--- Exercise data Enclosed Below ---
(** ** Nodes *)

Lemma kids_length_child_ids es : length (child_ids es) = length es.
Proof. unfold child_ids. by rewrite length_fmap. Qed.

(** A node list, with its page. *)
Lemma node_entries s id ks cs :
  node_list s id ks cs -> Forall (fun c => c <> 0) cs ->
  exists d es, index_ok s id d es /\ ks = (child_ids es).*1 /\ keys_sorted ks /\
    cs = (child_ids es).*2 ++ [(DecodeChildWithVersion (getField s id hExtraChild)).1] /\
    Forall child_valid (child_ids es) /\ (DecodeChildWithVersion (getField s id hExtraChild)).1 <> 0.
Proof.
  intros (d & es & Hok & Hs & -> & ->) Hc. exists d, es. destruct (kids_valid _ _ Hc) as [Hv He].
  rewrite child_ids_keys, kids_child_ids. by split_and!.
Qed.

Lemma last_child s s' id d es :
  index_page s' id d es -> getField s' id hExtraChild = getField s id hExtraChild ->
  Merge.childAt s' id (GetCount s' id) = Ret (DecodeChildWithVersion (getField s id hExtraChild)).1.
Proof.
  intros Hp Hx. rewrite (po_count _ _ _ _ _ _ Hp). destruct (childAt_ok s' id d es (length es) Hp (le_n _)) as (c & E & Hk & _).
  unfold zlen. rewrite E, Hx in *. f_equal. unfold kids in Hk.
  rewrite lookup_app_r, length_fmap, Nat.sub_diag in Hk by (by rewrite length_fmap). by injection Hk as <-.
Qed.

(** Bytes taken by the keys [ks]. *)
Definition keys_size (ks : list bytes) : Z := foldr (fun k n => zlen k + n) 0 ks.

Lemma ix_size_keys l : ix_size l = keys_size (l.*1).
Proof. induction l as [|[k c] l IH]; [done|]. cbn. by rewrite IH. Qed.

Lemma keys_size_app k1 k2 : keys_size (k1 ++ k2) = keys_size k1 + keys_size k2.
Proof. unfold keys_size. induction k1 as [|k k1 IH]; [done|]. cbn [foldr app]. rewrite IH. lia. Qed.

Lemma keys_size_nonneg ks : 0 <= keys_size ks.
Proof. unfold keys_size. induction ks as [|k ks IH]; [done|]. cbn. pose proof (zlen_nonneg k). lia. Qed.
--- End of Enclosed Exercise data ---
■ Your task
From the entries above, show each line that includes the string "exists".

■ Your response
  exists d es, index_ok s id d es /\ ks = (child_ids es).*1 /\ keys_sorted ks /\
  intros (d & es & Hok & Hs & -> & ->) Hc. exists d, es. destruct (kids_valid _ _ Hc) as [Hv He].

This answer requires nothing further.